(* ===== verification/EditEffects.v ===== *)
(** Reasoning about normalizer methods: what a successful run of each effect
    tells, the tactic [mrun] that takes a successful method apart, and rules for
    relations that every step of a method respects. *)
From stdpp Require Import base list strings gmap sorting.
From Stdlib Require Import ZArith Lia Ascii.
From S2P Require Import Prelude GoText Exact Identity Canonical EditModel Timeline EditState.
Open Scope Z_scope.

Section runs.
Context {A B : Type}.
Implicit Types (m : M A) (n : editNormalizer) (a : A) (b : B).

Lemma mbind_run m (k : A -> M B) n b n' :
  (m ≫= k) n = Ok (b, n') -> exists a n1, m n = Ok (a, n1) /\ k a n1 = Ok (b, n').
Proof.
  unfold mbind, M_bind. destruct (m n) as [[a n1]| |] eqn:E; [|discriminate|discriminate].
  intros H. by exists a, n1.
Qed.

Lemma mret_run a n a' n' : (mret a : M A) n = Ok (a', n') -> a' = a /\ n' = n.
Proof. intros [= -> ->]. done. Qed.

Lemma reads_run (f : editNormalizer -> A) n a n' : reads f n = Ok (a, n') -> a = f n /\ n' = n.
Proof. intros [= <- <-]. done. Qed.

Lemma lift_run (r : outcome edit_error A) n a n' : lift r n = Ok (a, n') -> r = Ok a /\ n' = n.
Proof. unfold lift. destruct r; [|discriminate|discriminate]. intros [= -> ->]. done. Qed.

Lemma deref_run (p : option A) n a n' : deref p n = Ok (a, n') -> p = Some a /\ n' = n.
Proof. intros [H ->]%lift_run. destruct p; [|discriminate]. by injection H as ->. Qed.

Lemma or_invalid_run {E} (r : outcome E A) n a n' : or_invalid r n = Ok (a, n') -> r = Ok a /\ n' = n.
Proof. intros [H ->]%lift_run. apply or_fail_ok in H. done. Qed.

Lemma or_invalid_m_run m n a n' : or_invalid_m m n = Ok (a, n') -> m n = Ok (a, n').
Proof. unfold or_invalid_m. destruct (m n); congruence. Qed.
End runs.

Lemma modify_run f n u n' : modify f n = Ok (u, n') -> n' = f n.
Proof. intros [= _ <-]. done. Qed.

Lemma check_run b n u n' : check b n = Ok (u, n') -> b = true /\ n' = n.
Proof. intros [H ->]%lift_run. destruct u. by apply guard_or_ok in H. Qed.

Lemma next_of_run r n r' n' : next_of r n = Ok (r', n') -> mustNext r = Ok r' /\ n' = n.
Proof. apply lift_run. Qed.

Lemma markTouched_run kind id n u n' : markTouched kind id n = Ok (u, n') ->
  entityKey kind id ∉ n_touched n /\ n' = on_touched (fun t => {[ entityKey kind id ]} ∪ t) n.
Proof.
  intros H. apply mbind_run in H as (t & n1 & [-> ->]%reads_run & H).
  apply mbind_run in H as (? & n1 & [Hc ->]%check_run & ->%modify_run).
  split; [by apply bool_decide_eq_true in Hc|done].
Qed.

Lemma require_run kind id revision n u n' : require kind id revision n = Ok (u, n') ->
  n_conditions n !! entityKey kind id = Some revision /\ n' = n.
Proof.
  intros H. apply mbind_run in H as (t & n1 & [-> ->]%reads_run & H).
  destruct (n_conditions n !! entityKey kind id) as [p|]; [|by apply lift_run in H as [? _]].
  destruct (p =? revision) eqn:E; [|by apply lift_run in H as [? _]].
  apply mret_run in H as [_ ->]. apply Z.eqb_eq in E. by subst.
Qed.

Lemma appendOperation_run o i n u n' : appendOperation o i n = Ok (u, n') ->
  n' = on_inverse (fun l => l ++ [i]) (on_operations (fun l => l ++ [o]) n).
Proof. intros H. apply mbind_run in H as (? & n1 & ->%modify_run & ->%modify_run). done. Qed.

Lemma appendChange_run c n u n' : appendChange c n = Ok (u, n') -> n' = on_changes (fun l => l ++ [c]) n.
Proof. apply modify_run. Qed.

(** A revision as [NewRevision] accepts it *)
Definition revision_ok (r : Z) : Prop := 0 <= r <= MaxInt64.

Lemma mustNext_ok r r' : revision_ok r -> mustNext r = Ok r' -> r' = r + 1 /\ revision_ok r'.
Proof.
  unfold mustNext, Revision_Next, NewRevision, revision_ok, MaxInt64. intros Hr H. rewrite to_uint64_small in H by lia.
  destruct (_ <? _) eqn:E; [discriminate|]. injection H as <-. apply Z.ltb_ge in E. lia.
Qed.

Lemma allocation_of_run local n a n' : allocation_of local n = Ok (a, n') ->
  a = at_key zero_allocation (n_allocations n) local /\ n' = n.
Proof. intros H. apply mbind_run in H as (t & n1 & [-> ->]%reads_run & [-> ->]%mret_run). done. Qed.

Lemma resolveReference_run r kind n v n' : resolveReference r kind n = Ok (v, n') -> n' = n.
Proof.
  unfold resolveReference. case_bool_decide.
  - intros H1. apply mbind_run in H1 as (? & n1 & [_ ->]%lift_run & [_ ->]%mret_run). done.
  - destruct (ref_Local r); [|by intros [_ ->]%lift_run].
    intros H1. apply mbind_run in H1 as (t & n1 & [-> ->]%reads_run & H1).
    destruct (n_allocations n !! s); [case_bool_decide|]; [by apply mret_run in H1 as [_ ->]|..]; by apply lift_run in H1 as [_ ->].
Qed.

Lemma resolve_id_run kind r n v n' : resolve_id kind r n = Ok (v, n') -> ParseID v = Ok v /\ n' = n.
Proof.
  intros H. apply mbind_run in H as (t & n1 & ->%resolveReference_run & [H ->]%lift_run).
  apply or_fail_ok in H. unfold ParseID in *. destruct (isUUIDv7 t) eqn:E; [|discriminate].
  injection H as <-. by rewrite E.
Qed.

(** Take a successful method apart, one effect at a time. *)
Ltac mrun1 :=
  match goal with
  | H : mbind _ _ _ = Ok (_, _) |- _ =>
      let x := fresh "v" in let m := fresh "n" in let H1 := fresh "Hrun" in
      apply mbind_run in H as (x & m & H1 & H);
      try match type of x with prod _ _ => destruct x | unit => destruct x end
  | H : mret _ _ = Ok (_, _) |- _ => apply mret_run in H as [? ?]; subst
  | H : reads _ _ = Ok (_, _) |- _ => apply reads_run in H as [? ?]; subst
  | H : state_of _ _ = Ok (_, _) |- _ => apply reads_run in H as [? ?]; subst
  | H : sequence_id _ = Ok (_, _) |- _ => apply reads_run in H as [? ?]; subst
  | H : track_of _ _ = Ok (_, _) |- _ => apply reads_run in H as [? ?]; subst
  | H : stream_of _ _ = Ok (_, _) |- _ => apply reads_run in H as [? ?]; subst
  | H : clip_of _ _ = Ok (_, _) |- _ => apply reads_run in H as [? ?]; subst
  | H : group_of _ _ = Ok (_, _) |- _ => apply reads_run in H as [? ?]; subst
  | H : members_of _ _ = Ok (_, _) |- _ => apply reads_run in H as [? ?]; subst
  | H : allocation_of _ _ = Ok (_, _) |- _ => apply allocation_of_run in H as [? ?]; subst
  | H : modify _ _ = Ok (_, _) |- _ => apply modify_run in H; subst
  | H : appendChange _ _ = Ok (_, _) |- _ => apply appendChange_run in H; subst
  | H : appendOperation _ _ _ = Ok (_, _) |- _ => apply appendOperation_run in H; subst
  | H : check _ _ = Ok (_, _) |- _ => apply check_run in H as [H ?]; subst
  | H : deref _ _ = Ok (_, _) |- _ => apply deref_run in H as [H ?]; subst
  | H : next_of _ _ = Ok (_, _) |- _ => apply next_of_run in H as [H ?]; subst
  | H : require _ _ _ _ = Ok (_, _) |- _ => apply require_run in H as [H ?]; subst
  | H : markTouched _ _ _ = Ok (_, _) |- _ => apply markTouched_run in H as [H ?]; subst
  | H : lift _ _ = Ok (_, _) |- _ => apply lift_run in H as [H ?]; subst; try discriminate H
  | H : or_invalid _ _ = Ok (_, _) |- _ => apply or_invalid_run in H as [H ?]; subst
  | H : or_invalid_m _ _ = Ok (_, _) |- _ => apply or_invalid_m_run in H
  | H : resolveReference _ _ _ = Ok (_, _) |- _ => apply resolveReference_run in H; subst
  | H : resolve_id _ _ _ = Ok (_, _) |- _ => apply resolve_id_run in H as [H ?]; subst
  | H : resolveNodeReference _ _ = Ok (_, _) |- _ => apply resolve_id_run in H as [H ?]; subst
  | H : resolveCaptionReference _ _ = Ok (_, _) |- _ => apply resolve_id_run in H as [H ?]; subst
  | H : resolveClipReference _ _ = Ok (_, _) |- _ => apply resolve_id_run in H as [H ?]; subst
  | H : match ?x with Some _ => _ | None => lift (Fail _) end _ = Ok (_, _) |- _ => destruct x eqn:?
  end.
Ltac mrun := repeat mrun1.

(** The same, splitting on the branches the method takes *)
Ltac mcase := match goal with H : (if ?x then _ else _) _ = Ok (_, _) |- _ => destruct x eqn:? end.
Ltac mruns := repeat (mrun1 || mcase).

(** A loop respects every preorder its body respects; each turn may rely on the
    relation between the start of the loop and the turn. *)
Lemma for_each_rel (R : relation editNormalizer) `{!PreOrder R} {A} (P : A -> Prop) (items : list A) (body : A -> M unit) n0 :
  Forall P items ->
  (forall item n u n', P item -> R n0 n -> body item n = Ok (u, n') -> R n n') ->
  forall n u n', R n0 n -> for_each items body n = Ok (u, n') -> R n n'.
Proof.
  intros Hall Hbody. induction Hall as [|item rest Hitem Hrest IH]; intros n u n' Hr Hrun; cbn in Hrun; mrun; [done|].
  match goal with Hx : body item n = Ok (_, ?m) |- _ => assert (Hs : R n m) by (by eapply Hbody); clear Hx end.
  etrans; [exact Hs|]. eapply IH; [|done]. by etrans.
Qed.

(** The same when a turn needs nothing of the loop so far *)
Lemma for_each_steps (R : relation editNormalizer) `{!PreOrder R} {A} (items : list A) (body : A -> M unit) :
  (forall item n u n', item ∈ items -> body item n = Ok (u, n') -> R n n') ->
  forall n u n', for_each items body n = Ok (u, n') -> R n n'.
Proof.
  intros Hbody n u n'. apply (for_each_rel R (fun item => item ∈ items) items body n); [by apply Forall_forall| |done].
  intros. by eapply Hbody.
Qed.

(** ** Relations that every step respects *)

(** Whatever a method returns, it moves the normalizer along [R]. *)
Definition respects (R : relation editNormalizer) {A} (m : M A) : Prop := forall n a n', m n = Ok (a, n') -> R n n'.

Section respects.
Context (R : relation editNormalizer) `{!PreOrder R}.

Lemma respects_bind {A B} (m : M A) (k : A -> M B) : respects R m -> (forall a, respects R (k a)) -> respects R (m ≫= k).
Proof. intros Hm Hk n b n' (a & n1 & H1 & H2)%mbind_run. etrans; [by eapply Hm|by eapply Hk]. Qed.
Lemma respects_ret {A} (a : A) : respects R (mret a).
Proof. by intros n a' n' [_ ->]%mret_run. Qed.
Lemma respects_reads {A} (f : editNormalizer -> A) : respects R (reads f).
Proof. by intros n a n' [_ ->]%reads_run. Qed.
Lemma respects_lift {A} (r : outcome edit_error A) : respects R (lift r).
Proof. by intros n a n' [_ ->]%lift_run. Qed.
Lemma respects_modify f : (forall n, R n (f n)) -> respects R (modify f).
Proof. by intros Hf n a n' ->%modify_run. Qed.
Lemma respects_or_invalid_m {A} (m : M A) : respects R m -> respects R (or_invalid_m m).
Proof. intros Hm n a n' H%or_invalid_m_run. by eapply Hm. Qed.
Lemma respects_require kind id r : respects R (require kind id r).
Proof. by intros n a n' [_ ->]%require_run. Qed.
Lemma respects_resolveReference r kind : respects R (resolveReference r kind).
Proof. by intros n a n' ->%resolveReference_run. Qed.
Lemma respects_for_each {A} (items : list A) (body : A -> M unit) :
  (forall item, respects R (body item)) -> respects R (for_each items body).
Proof. intros Hbody n u n'. apply (for_each_steps R). intros. by eapply Hbody. Qed.
End respects.

(** Reduce projections of assigned normalizers. *)
Ltac msimpl_in_all :=
  cbn [n_input n_allocations n_conditions n_sections n_texts n_sourceExcerpts n_visualIntents n_notes n_sectionChildren n_corrections n_captions n_clips n_linkGroups n_linkGroupClips n_alignments n_touched n_alignmentEffects n_operations n_inverse n_changes n_narrativeChanged n_sequenceChanged n_parentChanges n_trackChanges
    on_sections on_texts on_sourceExcerpts on_visualIntents on_notes on_sectionChildren on_corrections on_captions on_clips on_linkGroups on_linkGroupClips on_alignments on_touched on_alignmentEffects on_operations on_inverse on_changes on_narrativeChanged on_sequenceChanged on_parentChanges on_trackChanges] in *.

(** Show that a method respects [R] step by step: [known] closes the calls of
    other methods, [assign] the assignments. *)
Ltac respect known assign :=
  repeat match goal with
  | |- respects _ (mbind _ _) => apply respects_bind; [typeclasses eauto| |intros ?]
  | |- respects _ (mret _) => apply respects_ret; typeclasses eauto
  | |- respects _ (reads _) => apply respects_reads; typeclasses eauto
  | |- respects _ (state_of _) => apply respects_reads; typeclasses eauto
  | |- respects _ sequence_id => apply respects_reads; typeclasses eauto
  | |- respects _ (track_of _) => apply respects_reads; typeclasses eauto
  | |- respects _ (stream_of _) => apply respects_reads; typeclasses eauto
  | |- respects _ (clip_of _) => apply respects_reads; typeclasses eauto
  | |- respects _ (group_of _) => apply respects_reads; typeclasses eauto
  | |- respects _ (members_of _) => apply respects_reads; typeclasses eauto
  | |- respects _ (lift _) => apply respects_lift; typeclasses eauto
  | |- respects _ (check _) => apply respects_lift; typeclasses eauto
  | |- respects _ (deref _) => apply respects_lift; typeclasses eauto
  | |- respects _ (or_invalid _) => apply respects_lift; typeclasses eauto
  | |- respects _ (next_of _) => apply respects_lift; typeclasses eauto
  | |- respects _ (or_invalid_m _) => apply respects_or_invalid_m
  | |- respects _ (require _ _ _) => apply respects_require; typeclasses eauto
  | |- respects _ (resolveReference _ _) => apply respects_resolveReference; typeclasses eauto
  | |- respects _ (resolve_id _ _) => unfold resolve_id
  | |- respects _ (resolveNodeReference _) => unfold resolveNodeReference
  | |- respects _ (resolveCaptionReference _) => unfold resolveCaptionReference
  | |- respects _ (resolveClipReference _) => unfold resolveClipReference
  | |- respects _ (allocation_of _) => unfold allocation_of
  | |- respects _ (markTouched _ _) => unfold markTouched
  | |- respects _ (appendOperation _ _) => unfold appendOperation
  | |- respects _ (appendChange _) => unfold appendChange
  | |- respects _ (for_each _ _) => apply respects_for_each; [typeclasses eauto|intros ?]
  | |- respects _ (modify _) => apply respects_modify; intros ?; assign
  | |- respects _ (match ?x with _ => _ end) => destruct x
  | |- respects _ (let _ := _ in _) => cbv zeta
  | |- respects _ _ => known
  end.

----

### Assignment
Copy verbatim, from the listing above, each line from the one containing "apply or_fail_ok in H. unfold" down to the one containing "H : stream_of", inclusive.

### Exercise solution
  apply or_fail_ok in H. unfold ParseID in *. destruct (isUUIDv7 t) eqn:E; [|discriminate].
  injection H as <-. by rewrite E.
Qed.

(** Take a successful method apart, one effect at a time. *)
Ltac mrun1 :=
  match goal with
  | H : mbind _ _ _ = Ok (_, _) |- _ =>
      let x := fresh "v" in let m := fresh "n" in let H1 := fresh "Hrun" in
      apply mbind_run in H as (x & m & H1 & H);
      try match type of x with prod _ _ => destruct x | unit => destruct x end
  | H : mret _ _ = Ok (_, _) |- _ => apply mret_run in H as [? ?]; subst
  | H : reads _ _ = Ok (_, _) |- _ => apply reads_run in H as [? ?]; subst
  | H : state_of _ _ = Ok (_, _) |- _ => apply reads_run in H as [? ?]; subst
  | H : sequence_id _ = Ok (_, _) |- _ => apply reads_run in H as [? ?]; subst
  | H : track_of _ _ = Ok (_, _) |- _ => apply reads_run in H as [? ?]; subst
  | H : stream_of _ _ = Ok (_, _) |- _ => apply reads_run in H as [? ?]; subst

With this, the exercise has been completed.